### Task prompt
Please copy each line in the records below that contains the string "Hnone".

(Stored items)
Lemma tokenize_firstToken text token after :
  firstToken text token after →
  tokenize text = (token, after) :: tokenize after.
Proof.
  intros [spaces -> ? ? ?]. rewrite tokenize_spaces by done.
  by apply tokenize_token.
Qed.

Lemma tokenize_allSpaces text : allSpaces text → tokenize text = [].
Proof.
  intros Hs. rewrite <-(AggregatorSpec.append_empty_r text).
  by rewrite tokenize_spaces.
Qed.

(** The tokenizer is complete: a text is blank or starts with a token. *)
Lemma tokenize_cases text :
  match tokenize text with
  | [] => allSpaces text
  | (token, after) :: more => firstToken text token after ∧ more = tokenize after
  end.
Proof.
  induction text as [|c text IH]; [apply allSpaces_nil|].
  cbn [tokenize]. destruct (isSpace c) eqn:Hc.
  - destruct (tokenize text) as [|[token after] more].
    + by apply allSpaces_cons.
    + destruct IH as [[spaces -> ? ? ?] ->]. split; [|done].
      apply (FirstToken _ _ _ (String c spaces)); [done| |done..].
      by apply allSpaces_cons.
  - destruct (startsToken text) eqn:Htext.
    + destruct (tokenize text) as [|[token after] more].
      * destruct text as [|c' text]; [done|].
        apply allSpaces_cons in IH as [Hc' _]. simpl in Htext.
        by rewrite Hc' in Htext.
      * destruct IH as [[spaces -> Hsp Htok ?] ->]. split; [|done].
        destruct spaces as [|c' spaces].
        -- apply (FirstToken _ _ _ ""); [done|apply allSpaces_nil| |done].
           apply isToken_cons. auto.
        -- apply allSpaces_cons in Hsp as [Hc' _]. simpl in Htext.
           by rewrite Hc' in Htext.
    + assert (firstToken (String c text) (String c "") text).
      { apply (FirstToken _ _ _ ""); [done|apply allSpaces_nil| |done].
        apply isToken_cons. auto. }
      by destruct (tokenize text).
Qed.

(** *** The descent *)

Lemma descend_resolution lookup text found path :
  resolution lookup text found path
    (descend lookup (tokenize text) text found path).
Proof.
  remember (tokenize text) as tokens eqn:Htokens.
  revert lookup text found path Htokens.
  induction tokens as [|[token after] more IH]; intros lookup text found path Htokens;
    pose proof (tokenize_cases text) as Hcases; rewrite <-Htokens in Hcases.
  - by apply EndOfInput.
  - destruct Hcases as [Hfirst ->]. cbn [descend].
    destruct (resolveToken lookup token) as [cmd|] eqn:Hcmd.
    + destruct (nestedLookup cmd) as [nested|] eqn:Hnested.
      * eapply Descend; [done..|]. by apply IH.
      * by eapply NoNestedLookup.
    + by eapply NoMatch.
Qed.

Lemma resolution_descend lookup text found path result :
  resolution lookup text found path result →
  result = descend lookup (tokenize text) text found path.
Proof.
  induction 1 as [lookup text found path Hblank
                 |lookup text found path token after Hfirst Hnone
                 |lookup text found path token after cmd Hfirst Hcmd Hleaf
                 |lookup text found path token after cmd nested result
                    Hfirst Hcmd Hnested _ IH].
  - by rewrite tokenize_allSpaces.
  - rewrite (tokenize_firstToken _ _ _ Hfirst). cbn [descend]. by rewrite Hnone.
  - rewrite (tokenize_firstToken _ _ _ Hfirst). cbn [descend].
    by rewrite Hcmd, Hleaf.
  - rewrite (tokenize_firstToken _ _ _ Hfirst). cbn [descend].
    by rewrite Hcmd, Hnested.
Qed.

(** *** Trimming *)

Lemma trimStart_spaces spaces text :
  allSpaces spaces → trimStart (spaces +:+ text) = trimStart text.
Proof.
  induction spaces as [|c spaces IH]; [done|].
  intros [Hc ?]%allSpaces_cons. rewrite append_cons. cbn [trimStart].
  rewrite Hc. by apply IH.
Qed.

Lemma trimEnd_token token after :
  isToken token → trimEnd (token +:+ after) = token +:+ trimEnd after.
Proof.
  induction token as [|c token IH]; [by intros [? _]|].
  intros [Hc Htoken]%isToken_cons. rewrite !append_cons. cbn [trimEnd].
  rewrite Hc. cbn [andb]. f_equal.
  destruct Htoken as [->|Htoken]; [done|by apply IH].
Qed.

(** The argument string when the first token is left over: the token and
    what follows it, without the whitespace around. *)
Lemma trim_firstToken text token after :
  firstToken text token after → trim text = token +:+ trimEnd after.
Proof.
  intros [spaces -> ? Htoken _]. unfold trim. rewrite trimStart_spaces by done.
  destruct token as [|c token]; [by destruct Htoken|].
  pose proof Htoken as [Hc _]%isToken_cons.
  rewrite append_cons. cbn [trimStart]. rewrite Hc, <-append_cons.
  by apply trimEnd_token.
Qed.

(** C7. On an input that starts, after trimming, with the command prefix,
    the result is the one the prose of the spec determines: the text is read
    token by token, each token is resolved in the lookup reached so far, and
    the descent stops at the end of the input, at a token without match or
    at a command without nested lookup; the result holds the last command
    resolved, the names along the way and the trimmed text left over.  If the
    first token does not resolve, no command is returned and the argument
    string is that token and the rest.  Any other input gives no command, no
    path and an empty argument string. *)
Theorem parseSlashCommand_resolves (query : string) (lookup : Lookup) :
  match trim query with
  | String c text =>
      if bool_decide (c = commandPrefix) then
        resolution lookup text None [] (parseSlashCommand query lookup) ∧
        (∀ result,
           resolution lookup text None [] result →
           result = parseSlashCommand query lookup) ∧
        (∀ token after,
           firstToken text token after → resolveToken lookup token = None →
           parseSlashCommand query lookup =
             mkParsed None (token +:+ trimEnd after) [])
      else parseSlashCommand query lookup = mkParsed None "" []
  | EmptyString => parseSlashCommand query lookup = mkParsed None "" []
  end.
Proof.
  unfold parseSlashCommand. destruct (trim query) as [|c text]; [done|].
  case_bool_decide; [|done]. split_and!.
  - apply descend_resolution.
  - apply resolution_descend.
  - intros token after Hfirst Hnone.
    rewrite (tokenize_firstToken _ _ _ Hfirst). cbn [descend]. rewrite Hnone.
    unfold finish. by rewrite (trim_firstToken _ _ _ Hfirst).
Qed.

(** *** The cases of [commands.test.ts] *)

Section tests.

Let help := mkSlashCommand "help" "Show help" BUILT_IN None None (Some 0) None None.
Let commit := mkSlashCommand "commit" "Commit changes" FILE None None (Some 1) None None.
Let add := mkSlashCommand "add" "Add to memory" BUILT_IN None None (Some 2) None None.
Let clear :=
  mkSlashCommand "clear" "Clear memory" BUILT_IN (Some ["c"]) None (Some 3) None None.
Let memory :=
  mkSlashCommand "memory" "Manage memory" BUILT_IN (Some ["mem"]) None None
    (Some [add; clear]) None.
Let mockCommands := ByList [help; commit; memory].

### Response
                 |lookup text found path token after Hfirst Hnone
  - rewrite (tokenize_firstToken _ _ _ Hfirst). cbn [descend]. by rewrite Hnone.
  - intros token after Hfirst Hnone.
    rewrite (tokenize_firstToken _ _ _ Hfirst). cbn [descend]. rewrite Hnone.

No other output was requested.